More likely, the idea for "Grandpaw" may have derived from a story called "Singular Intermarriages," which was published in C.C. Bombaugh's Gleanings for the Curious from the Harvest-Fields of Literature (1874). Whatever its origins, "I'm My Own Grandpaw" has been consistently performed and recorded ever since, including a 2001 release by Willie Nelson.

Other songs in the Jaffe catalog include "Oh, You Sweet One," written with Paul Kapp in 1949, recorded by The Andrews Sisters; "Bread and Gravy", written with Dwight Latham in 1948, recorded by Homer and Jethro; "I Don't Know from Nothin'", written with Henry Tobias in 1949, recorded by Don Cornell and Laura Leslie with the Sammy Kaye Orchestra; "It's Just a Matter of Opinion," written with Carl Lampl in 1946, recorded by Gene Krupa; and "Charlie Was a Boxer", written with George Keefer and Vincent Lopez in 1940, and recorded by Lopez.

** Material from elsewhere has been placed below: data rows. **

(** * Audio dataset preparation scripts: a shallow embedding

    The repository holds five flat batch scripts:
    - [convert_to_wav_filter30s.py]  (webm -> wav, keep recordings of at most 30 s),
    - [augmented_2x_speed.py], [augmented_volume.py], [augmented_noise.py],
      [augmented_lowpass.py]  (one augmentation each, driven by a CSV manifest).

    The scripts are embedded as pure functions over an explicit script state.
    Everything the scripts ask of the outside world (file existence, the probe
    and transcode tools, the audio codec library, the random source, the CSV
    reader) is an oracle of the environment record [Env]; each oracle takes the
    index of the row being processed, so that answers may change between rows. *)

From Stdlib Require Import ZArith Lia Ascii.
From Stdlib Require Import Floats.SpecFloat.
From stdpp Require Import base option list gmap strings.

(** ** Python string methods used by the scripts *)

Module PyStr.

(** [s.startswith(p)] *)
Fixpoint startswith (s p : string) {struct p} : bool :=
  match p, s with
  | EmptyString, _ => true
  | String _ _, EmptyString => false
  | String a p', String b s' => if Ascii.eqb a b then startswith s' p' else false
  end.

(** [s.endswith(suf)]: some tail of [s] is [suf]. *)
Fixpoint endswith (s suf : string) : bool :=
  if String.eqb s suf then true
  else match s with
       | EmptyString => false
       | String _ s' => endswith s' suf
       end.

(** [s.replace(old, new)] for a non-empty [old]: a left-to-right scan that
    replaces every non-overlapping occurrence.  [skip] counts the characters
    of a matched occurrence that are still to be dropped. *)
Fixpoint replace_go (old new : string) (skip : nat) (s : string) : string :=
  match s with
  | EmptyString => EmptyString
  | String c rest =>
      match skip with
      | S k => replace_go old new k rest
      | O =>
          if startswith s old
          then new +:+ replace_go old new (Nat.pred (String.length old)) rest
          else String c (replace_go old new 0 rest)
      end
  end.

Definition replace (s old new : string) : string := replace_go old new 0 s.

(** [s.count(old)] for a non-empty [old], with the same scan. *)
Fixpoint count_go (old : string) (skip : nat) (s : string) : nat :=
  match s with
  | EmptyString => O
  | String c rest =>
      match skip with
      | S k => count_go old k rest
      | O =>
          if startswith s old
          then S (count_go old (Nat.pred (String.length old)) rest)
          else count_go old 0 rest
      end
  end.

Definition count (s old : string) : nat := count_go old 0 s.

(** The text before the last occurrence of the separator character, if any. *)
Fixpoint before_last (sep : ascii) (s : string) : option string :=
  match s with
  | EmptyString => None
  | String c rest =>
      match before_last sep rest with
      | Some h => Some (String c h)
      | None => if Ascii.eqb c sep then Some EmptyString else None
      end
  end.

(** [s.rsplit(sep, 1)[0]] for a one-character separator. *)
Definition rsplit1_head (s : string) (sep : ascii) : string :=
  default s (before_last sep s).

End PyStr.

(** ** [os.path.join] with two components (POSIX) *)

Definition os_path_join (a b : string) : string :=
  if PyStr.startswith b "/" then b
  else if String.eqb a "" then b
  else if PyStr.endswith a "/" then a +:+ b
  else a +:+ "/" +:+ b.

(** ** Binary64 numbers

    Python floats and NumPy [float64] samples are IEEE 754 binary64 values,
    written here with the standard library's [spec_float]. *)

Module F64.

Definition prec : Z := 53.
Definition emax : Z := 1024.

Definition of_Z (z : Z) : spec_float := binary_normalize prec emax z 0 false.
Definition mul : spec_float -> spec_float -> spec_float := SFmul prec emax.
Definition add : spec_float -> spec_float -> spec_float := SFadd prec emax.
Definition div : spec_float -> spec_float -> spec_float := SFdiv prec emax.
Definition opp : spec_float -> spec_float := SFopp.
Definition abs : spec_float -> spec_float := SFabs.

Definition is_nan (x : spec_float) : bool :=
  match x with S754_nan => true | _ => false end.

(** Python's [x < y], [x <= y], [x > y], [x >= y]: false when a NaN is involved. *)
Definition ltb (x y : spec_float) : bool := SFltb x y.
Definition leb (x y : spec_float) : bool := SFleb x y.
Definition gtb (x y : spec_float) : bool := SFltb y x.
Definition geb (x y : spec_float) : bool := SFleb y x.

(** The literals of the scripts. *)
Definition one : spec_float := of_Z 1.
Definition minus_one : spec_float := of_Z (-1).
Definition thirty : spec_float := of_Z 30.
Definition half : spec_float := div (of_Z 1) (of_Z 2).
Definition c0_02 : spec_float := div (of_Z 2) (of_Z 100).

End F64.

(** ** NumPy operations used by the noise stage *)

Module Np.

(** [np.maximum] on scalars, as the reduction applies it: the first
    argument when it is a NaN or the greater one, otherwise the second (of
    two equal values, such as zeros of opposite sign, the later one stays). *)
Definition maximum (a b : spec_float) : spec_float :=
  if F64.is_nan a || F64.gtb a b then a else b.

(** [np.amax(data)]: the reduction of [np.maximum] over all samples;
    [None] stands for the [ValueError] raised on an empty array. *)
Definition amax (data : list spec_float) : option spec_float :=
  match data with
  | [] => None
  | x :: rest => Some (foldl maximum x rest)
  end.

(** [np.clip(x, lo, hi)] on a scalar: [MIN(MAX(x, lo), hi)], where both
    [MAX] and [MIN] return their first argument when it is a NaN. *)
Definition clip_max (a b : spec_float) : spec_float :=
  if F64.is_nan a then a else if F64.gtb a b then a else b.
Definition clip_min (a b : spec_float) : spec_float :=
  if F64.is_nan a then a else if F64.ltb a b then a else b.
Definition clip (x lo hi : spec_float) : spec_float :=
  clip_min (clip_max x lo) hi.

End Np.

(** ** The noise transform of [augmented_noise.py] (lines 67-73) *)

Module NoiseStage.

(** [noise_amp = 0.02 * np.random.uniform(0.5, 1.0) * np.amax(data)],
    with [u] the uniform draw.  [None]: [np.amax] raised. *)
Definition noise_amp (u : spec_float) (data : list spec_float) : option spec_float :=
  m ← Np.amax data;
  Some (F64.mul (F64.mul F64.c0_02 u) m).

(** [data + noise_amp * np.random.normal(size=data.shape)], with
    [normal k] the draw for sample [k]. *)
Definition add_noise (amp : spec_float) (normal : nat -> spec_float)
    (data : list spec_float) : list spec_float :=
  imap (λ k x, F64.add x (F64.mul amp (normal k))) data.

(** [np.clip(noisy_data, -1.0, 1.0)] *)
Definition clip_all (data : list spec_float) : list spec_float :=
  (λ y, Np.clip y F64.minus_one F64.one) <$> data.

(** The buffer handed to [sf.write]. *)
Definition noisy_data (u : spec_float) (normal : nat -> spec_float)
    (data : list spec_float) : option (list spec_float) :=
  amp ← noise_amp u data;
  Some (clip_all (add_noise amp normal data)).

(** The amplitude as the specification words it: 0.02 x U x the peak
    absolute sample, the maximum of the absolute values of all samples. *)
Definition peak_absolute_sample (data : list spec_float) : option spec_float :=
  Np.amax (F64.abs <$> data).

Definition noise_amp_spec (u : spec_float) (data : list spec_float) : option spec_float :=
  m ← peak_absolute_sample data;
  Some (F64.mul (F64.mul F64.c0_02 u) m).

End NoiseStage.

(** ** The manifest: a [pandas.DataFrame] of string cells *)

Record DataFrame := {
  df_columns : list string;
  df_rows : list (gmap string string)
}.

(** [df[col] = v]: an existing column is overwritten in every row, a new
    column is appended. *)
Definition df_set_column (col v : string) (d : DataFrame) : DataFrame :=
  {| df_columns := if decide (col ∈ df_columns d) then df_columns d
                   else df_columns d ++ [col];
     df_rows := (λ r, <[col := v]> r) <$> df_rows d |}.

(** [df.at[idx, col] = v] for a row label [idx] produced by [df.iterrows()]. *)
Definition df_at_set (idx : nat) (col v : string) (d : DataFrame) : DataFrame :=
  {| df_columns := df_columns d;
     df_rows := alter (λ r, <[col := v]> r) idx (df_rows d) |}.

(** [df.at[idx, col]] *)
Definition df_at (idx : nat) (col : string) (d : DataFrame) : option string :=
  r ← df_rows d !! idx; r !! col.

(** ** The outside world *)

Inductive AudioFilter :=
| Atempo2                         (* -filter:a atempo=2.0 *)
| LowpassF (cutoff : Z)           (* -af lowpass=f={cutoff} *)
| VolumeDb (gain_db : spec_float) (* -filter:a volume={gain_db}dB *)
| Pcm16kMono.                     (* -acodec pcm_s16le -ar 16000 -ac 1 *)

Inductive Event :=
| EvProbe (path : string)
| EvFfmpeg (input : string) (f : AudioFilter) (output : string)
| EvSfRead (path : string)
| EvSfWrite (path : string) (data : list spec_float) (sr : Z)
| EvCopy (src dst : string).

Record Env := {
  (** [os.makedirs(folder, exist_ok=True)] returned normally *)
  makedirs_ok : string -> bool;
  (** [os.path.exists(csv_path)] at start-up *)
  manifest_exists : string -> bool;
  (** [pd.read_csv(csv_path)]; [None]: it raised *)
  read_csv : string -> option DataFrame;
  (** [df.to_csv(output_csv, index=False)] returned normally *)
  to_csv_ok : string -> bool;
  (** [os.listdir(folder)]; [None]: it raised *)
  listdir : string -> option (list string);
  (** [os.path.exists(path)] while row [idx] is processed *)
  path_exists : nat -> string -> bool;
  (** standard output of the probe tool; [None]: [subprocess.run] raised *)
  ffprobe : nat -> string -> option string;
  (** [float(text.strip())]; [None]: it raised [ValueError] *)
  py_float : string -> option spec_float;
  (** the transcode tool exited with status zero *)
  ffmpeg_ok : nat -> string -> AudioFilter -> string -> bool;
  (** after a failed transcode, the [e.stderr.decode()] of the
      [CalledProcessError] handler returns; [false]: the tool left a
      non-empty standard error that is not valid UTF-8 *)
  stderr_decodes : nat -> string -> AudioFilter -> string -> bool;
  (** [shutil.copy(src, dst)] returned normally *)
  copy_ok : nat -> string -> string -> bool;
  (** [random.randint(3000, 6000)] *)
  random_cutoff : nat -> Z;
  (** [round(random.uniform(-3.0, 3.0), 2)] *)
  random_gain_db : nat -> spec_float;
  (** [np.random.uniform(0.5, 1.0)] *)
  np_uniform : nat -> spec_float;
  (** [np.random.normal(size=data.shape)], sample by sample *)
  np_normal : nat -> nat -> spec_float;
  (** [sf.read(path)]: samples (flattened) and sample rate; [None]: it raised *)
  sf_read : nat -> string -> option (list spec_float * Z);
  (** [sf.write(path, data, sr)] returned normally *)
  sf_write_ok : nat -> string -> list spec_float -> Z -> bool
}.

(** ** The four augmentation scripts *)

Inductive Stage := Speed | Volume | Noise | Lowpass.

Definition filtered_folder : string := "filteredforwhisper".

Definition augmented_folder (st : Stage) : string :=
  match st with
  | Speed => "augmented_2x"
  | Volume => "augmented_volume"
  | Noise => "augmented_noise"
  | Lowpass => "augmented_lowpass"
  end.

Definition csv_path (st : Stage) : string :=
  match st with
  | Speed => "recorded_ayats_wav.csv"
  | Volume => "recorded_ayats_wav_reverb.csv"
  | Noise => "recorded_ayats_wav_volume.csv"
  | Lowpass => "recorded_ayats_wav_with_Augmentation.csv"
  end.

Definition output_csv (st : Stage) : string :=
  match st with
  | Speed => "recorded_ayats_wav_augmented.csv"
  | Volume => "recorded_ayats_wav_volume.csv"
  | Noise => "recorded_ayats_wav_with_Augmentation.csv"
  | Lowpass => "recorded_ayats_wav_Augmantation.csv"
  end.

(** The column that receives the derived path. *)
Definition augmented_column (st : Stage) : string :=
  match st with
  | Speed => "augmented_audio_2x"
  | Volume => "augmented_audio_volume"
  | Noise => "augmented_audio_noise"
  | Lowpass => "augmented_audio_lowpass"
  end.

(** The second argument of [filename.replace('.wav', ...)]. *)
Definition replacement (st : Stage) : string :=
  match st with
  | Speed => "_2x.wav"
  | Volume => "_volume.wav"
  | Noise => "_noise.wav"
  | Lowpass => "_lowpass.wav"
  end.

(** The transform suffix alone. *)
Definition suffix (st : Stage) : string :=
  match st with
  | Speed => "_2x"
  | Volume => "_volume"
  | Noise => "_noise"
  | Lowpass => "_lowpass"
  end.

(** Which scripts probe the duration: all but [augmented_2x_speed.py]. *)
Definition probes_duration (st : Stage) : bool :=
  match st with
  | Speed => false
  | Volume | Noise | Lowpass => true
  end.

Definition output_name (st : Stage) (filename : string) : string :=
  PyStr.replace filename ".wav" (replacement st).

Definition output_path (st : Stage) (filename : string) : string :=
  os_path_join (augmented_folder st) (output_name st filename).

Definition input_path (filename : string) : string :=
  os_path_join filtered_folder filename.

(** The script state: the manifest, the counters, and the log of the
    external actions performed so far (oldest first). *)
Record State := {
  df : DataFrame;
  success_count : nat;
  failed_count : nat;
  not_found_count : nat;
  deleted_count : nat;
  trace : list Event
}.

Definition set_df (f : DataFrame -> DataFrame) (s : State) : State :=
  {| df := f (df s); success_count := success_count s;
     failed_count := failed_count s; not_found_count := not_found_count s;
     deleted_count := deleted_count s; trace := trace s |}.

Definition log (evs : list Event) (s : State) : State :=
  {| df := df s; success_count := success_count s;
     failed_count := failed_count s; not_found_count := not_found_count s;
     deleted_count := deleted_count s; trace := trace s ++ evs |}.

A few Jaffe songs have a spiritual or gospel flavor, such as: "Get Together with the Lord", written with Bickley Reichner in 1945, recorded by Andy Kirk's Orchestra with The Jubalaires; "Pray", written with Reichner and Clay Boland in 1950, recorded by Hank Snow; "Just Whisper", written with Reichner in 1951, recorded by Savannah Churchill; and "These Things Are Known (Only to God)", written with Paul Kapp in 1951, and recorded by Jan Peerce.

By the 1960s, the music industry had changed dramatically, and the kind of songs Jaffe wrote fell out of public favor. A few of his tunes continued to be recorded, especially "Gypsy in My Soul", primarily by jazz artists, and "Grandpaw", mostly by country singers. Also, General Music Publishing enjoyed a few more prosperous years by publishing a song called "I Left My Heart in San Francisco", written by Douglass Cross and George Cory, and recorded by Tony Bennett.

By the time of Tony Bennett's hit, though, Jaffe was suffering from Parkinson's disease and his overall health was failing. He had lived in Teaneck, New Jersey for many years, and died at a hospital in nearby Englewood, New Jersey, on December 2, 1972.